The search was continued for some time, and extended all over the mansion. Even the apartment of the imbecile old lady was invaded, and Donna Benita was thrown into hysterics by the strange sight of alguazils throwing open her drawers and presses, and dragging forth and flinging on the floor even her articles of dress, notwithstanding the loud indignant remonstrances of Teresa. Every place was explored, every corner searched for the forbidden Book, which, unsuspected by the alguazils, lay under the folds of the mantle of the young seÑorita.

Foiled in their search for Bibles, it now only remained for the alguazils to bear off their prisoner. A close conveyance was waiting at the entrance, surrounded by a little mob that had gathered to see the officers of the law bring out their captive. Inez still clung to her brother, helping to support his feeble steps, as, with guards before and behind, Alcala traversed the long lofty corridor, and entered the patio. The cavalier paused when he reached the fountain, where he wished to bid his sister farewell. He would not expose Inez to the view of the rabble, the sound of whose voices he now heard without in the street.

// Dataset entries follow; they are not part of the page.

(* ===== verification/Core.v ===== *)
(** * daimon-core: capabilities, identities and envelopes

    The data the agents exchange ([daimon-core/src]). The [semver] crate is a
    parameter ({!SemVer}): the program only builds versions, parses and prints
    version requirements and asks whether a version satisfies one. *)

From S2P Require Import Prelude RustStd Json.
From Stdlib Require Import ZArith Ascii.

(** ** The semver crate *)

Class SemVer := {
  version : Type;
  version_req : Type;
  version_new : Z → Z → Z → version;
  (** [str::parse::<VersionReq>]; the error is its [Display] text. *)
  req_parse : string → result string version_req;
  (** [VersionReq::to_string]. *)
  req_show : version_req → string;
  (** [VersionReq::matches]. *)
  req_matches : version_req → version → bool;
}.

(** Documented behaviour of the crate the code relies on: [*] parses, and is
    satisfied by every release version (one without a pre-release tag). *)
Class SemVerLaws `{SemVer} := {
  req_star : version_req;
  req_star_parse : req_parse "*" = Ok req_star;
  req_star_matches : ∀ a b c, req_matches req_star (version_new a b c) = true;
}.

(** [semver::Version]: its order and its [Display]. The caret of a version parses to a
    requirement the version itself meets. *)
Class SemVerOrder `{SemVer} := {
  version_leb : version → version → bool;
  version_show : version → string;
  caret_parse v : ∃ r, req_parse ("^" +:+ version_show v) = Ok r ∧ req_matches r v = true;
}.

(** ** Identities *)

(** An agent id is an opaque string. A UUID is its canonical text. *)
Abbreviation AgentId := string (only parsing).
Abbreviation Uuid := string (only parsing).

(** ** Capabilities *)

Record CompensatingCapability := mkCompensating {
  comp_name : string;
  comp_version_req : option string;
}.

Section Core.
Context `{SemVer}.

Record Capability := mkCapability {
  cap_name : string;
  cap_version : version;
  cap_description : option string;
  cap_schema : option json;
  cap_compensating : option CompensatingCapability;
  cap_irreversible : bool;
}.

(** [Capability::read_only]. *)
Definition read_only (name : string) (v : version) : Capability :=
  {| cap_name := name; cap_version := v; cap_description := None;
     cap_schema := None; cap_compensating := None; cap_irreversible := false |}.

Definition READ_MARKERS : list string :=
  ["_info"; "_list"; "list_"; ".list"; "_addresses"; "ip_addresses";
   "_status"; ".status"; ".read"; "_read"; "read_state"; "describe";
   "diagnose"; ".get"; "_get"; "_show"; "_print"].

(** [Capability::name_is_read]: some marker occurs anywhere in the name. *)
Definition name_is_read (name : string) : bool :=
  existsb (λ m, contains name m) READ_MARKERS.

(** [Capability::is_read]: the server-side read-only disposition. *)
Definition is_read (c : Capability) : bool :=
  match cap_compensating c with None => true | Some _ => false end
  && negb (cap_irreversible c) && name_is_read (cap_name c).

(** ** Envelopes *)

Inductive Recipient :=
| Direct (id : AgentId)
| ByCapability (name : string) (req : version_req).

Record AuditMetadata := mkAuditMetadata {
  am_ts : Z;
  am_parent_correlation_id : option Uuid;
}.

Record AgentEnvelope := mkEnvelope {
  env_correlation_id : Uuid;
  env_from : AgentId;
  env_to : Recipient;
  env_reply_to : option AgentId;
  env_body : json;
  env_audit : AuditMetadata;
}.

(** [AuditMetadata::default] at time [now]. *)
Definition audit_default (now : Z) : AuditMetadata :=
  {| am_ts := now; am_parent_correlation_id := None |}.

(** [AgentEnvelope::new]; the fresh correlation id and the clock are
    arguments. *)
Definition envelope_new (corr : Uuid) (now : Z) (from : AgentId) (to : Recipient)
    (body : json) : AgentEnvelope :=
  {| env_correlation_id := corr; env_from := from; env_to := to;
     env_reply_to := None; env_body := body; env_audit := audit_default now |}.

(** [AgentEnvelope::reply_to]. *)
Definition reply_to (request : AgentEnvelope) (now : Z) (from : AgentId)
    (body : json) : AgentEnvelope :=
  {| env_correlation_id := env_correlation_id request; env_from := from;
     env_to := Direct (env_from request); env_reply_to := None;
     env_body := body; env_audit := audit_default now |}.

(** ** Errors *)

Inductive CoreError :=
| CapabilityNotFound (name version_req : string)
| AgentNotFound (id : string)
| BusSend (msg : string)
| Handler (msg : string)
| Serde (msg : string)
| CoreOther (msg : string).

Definition show_core_error (e : CoreError) : string :=
  match e with
  | CapabilityNotFound n v =>
      "no agent registered for capability `" +:+ n +:+ "` matching `" +:+ v +:+ "`"
  | AgentNotFound i => "agent `" +:+ i +:+ "` not found"
  | BusSend m => "bus send failed: " +:+ m
  | Handler m => "agent handler error: " +:+ m
  | Serde m => "serialization error: " +:+ m
  | CoreOther m => m
  end.

(** A write disposition is decided by any one of three facts. *)
Lemma is_read_spec c :
  is_read c = true ↔
  cap_compensating c = None ∧ cap_irreversible c = false ∧
  ∃ m u v, m ∈ READ_MARKERS ∧ cap_name c = u +:+ m +:+ v.
Proof.
  unfold is_read, name_is_read.
  rewrite !andb_true_iff, negb_true_iff, existsb_elem.
  setoid_rewrite contains_spec.
  destruct (cap_compensating c); split; [by intros [[? _] _]|by intros [? _]| |];
    [intros [[_ ?] (m & ? & u & v & ?)]|intros (_ & ? & m & u & v & ? & ?)]; eauto 10.
Qed.
End Core.

(** A concrete [semver] for evaluation: versions are triples of numbers and a
    requirement is either [*], [^major] or an exact triple. It serves the
    witnesses; no theorem assumes it. *)
Module DemoSemVer.
Inductive req := Star | Caret (major : Z) | Exact (v : Z * Z * Z).

Definition parse (s : string) : result string req :=
  if string_eqb s "*" then Ok Star
  else match strip_prefix "^" s with
       | Some r =>
           match parse_u8 r with
           | Some z => Ok (Caret z)
           | None =>
               match strip_prefix "v" r ≫= λ s, decode (A := Z * Z * Z) (unbits s) with
               | Some v => Ok (Caret v.1.1)
               | None => Err "unexpected character"
               end
           end
       | None =>
           match map parse_u8 (split "."%char s) with
           | [Some a; Some b; Some c] => Ok (Exact (a, b, c))
           | _ => Err "unexpected character"
           end
       end.

Definition show (r : req) : string :=
  match r with
  | Star => "*"
  | Caret m => "^" +:+ show_Z m
  | Exact (a, b, c) => show_Z a +:+ "." +:+ show_Z b +:+ "." +:+ show_Z c
  end.

Definition matches (r : req) (v : Z * Z * Z) : bool :=
  match r with
  | Star => true
  | Caret m => (v.1.1 =? m)%Z
  | Exact w => bool_decide (v = w)
  end.

#[export] Instance demo_semver : SemVer := {|
  version := Z * Z * Z; version_req := req;
  version_new := λ a b c, (a, b, c);
  req_parse := parse; req_show := show; req_matches := matches;
|}.

#[export] Instance demo_semver_laws : SemVerLaws.
Proof. by exists Star. Defined.

(** A version prints as a code. *)
Definition leb (v w : Z * Z * Z) : bool :=
  (v.1.1 <? w.1.1)%Z || ((v.1.1 =? w.1.1)%Z && ((v.1.2 <? w.1.2)%Z ||
  ((v.1.2 =? w.1.2)%Z && (v.2 <=? w.2)%Z))).
Definition show_version (v : Z * Z * Z) : string := "v" +:+ bits (encode v).

Lemma caret_of v : parse ("^" +:+ show_version v) = Ok (Caret v.1.1).
Proof.
  assert (decode (unbits (bits (encode v))) = Some v) as Hv by by rewrite unbits_bits, decode_encode.
  unfold parse, show_version. simpl. change ("" +:+ bits (encode v)) with (bits (encode v)).
  rewrite Hv. by destruct (bits (encode v)).
Qed.

Lemma caret_meets v : ∃ r, parse ("^" +:+ show_version v) = Ok r ∧ matches r v = true.
Proof. exists (Caret v.1.1). split; [apply caret_of|]. apply Z.eqb_refl. Qed.

#[export] Instance demo_semver_order : SemVerOrder := {|
  version_leb := leb; version_show := show_version; caret_parse := caret_meets;
|}.
End DemoSemVer.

"Allow me a moment, seÑor," he said, addressing the alcalde, who bowed assent to the trifling delay. Then bending down, Alcala imprinted one kiss on the marble-cold brow of his sister.

"Be of good courage, my Inez; all will be well," whispered Alcala. "You know not the peace and joy that is given to those who suffer for Him." There was no time to speak more, but with a smile which said more than his words—for it was as the reflection of Heaven's sunshine upon him—Alcala pressed the hand of Inez, and so they parted. A prisoner for conscience' sake, the Spaniard quitted the home of his fathers, and passed over the threshold which he was conscious that he was not likely ever to cross again.

Inez was almost stunned at first by the suddenness of the blow which had fallen upon her. She could hardly realize that she was not in a horrible dream. Was it true—could it be true—that her brother, that Don Alcala de Aguilera had been arrested as if he were a felon, and marched off to endure, in his enfeebled state, the miseries of a Spanish prison? Alcala's danger so entirely absorbed the mind of Inez that it left no room for a thought of self; in her desolation and poverty the Spanish girl did not even ask herself, "What will become of me?"

Inez was roused from her state of half-stupefaction by Teresa, who, beating her breast, and tearing her gray hair, came up to her young mistress.

"Ah, Donna Inez! Donna Inez!" she exclaimed, "all this disgrace and misery would never have befallen the house of Aguilera had you not sold the hair of Santa Veronica!"

"Teresa, this is no time for reproaches," said Inez faintly; "we must act, we must do all in our power to aid my brother. Oh that the English seÑor were not absent at Madrid!"

Teresa ground her teeth at the mention of Lucius Lepine, whom she regarded as the original author of all these calamities, the villain who had corrupted the faith of her master.

"I can think of no friend to consult save Donna Maria," continued Inez, after a pause for anxious reflection. "Her husband may have some little influence with the Governor, Don Rivadeo; and she will at least give sympathy and advice. Teresa, let us go to Donna Maria at once."

"We cannot both leave the house," said Teresa sharply. "There's Donna Benita almost in fits. The wretches dared to enter the presence of a lady of the house of Aguilera, and terrify her out of her senses."

"Hasten to my grandmother,—do not leave her!" cried Inez. "How could I be so thoughtless as to forget her helpless state for a moment!" And as Teresa turned away to seek the room of Benita, Inez murmured to herself, "I will go alone to the friend of my mother."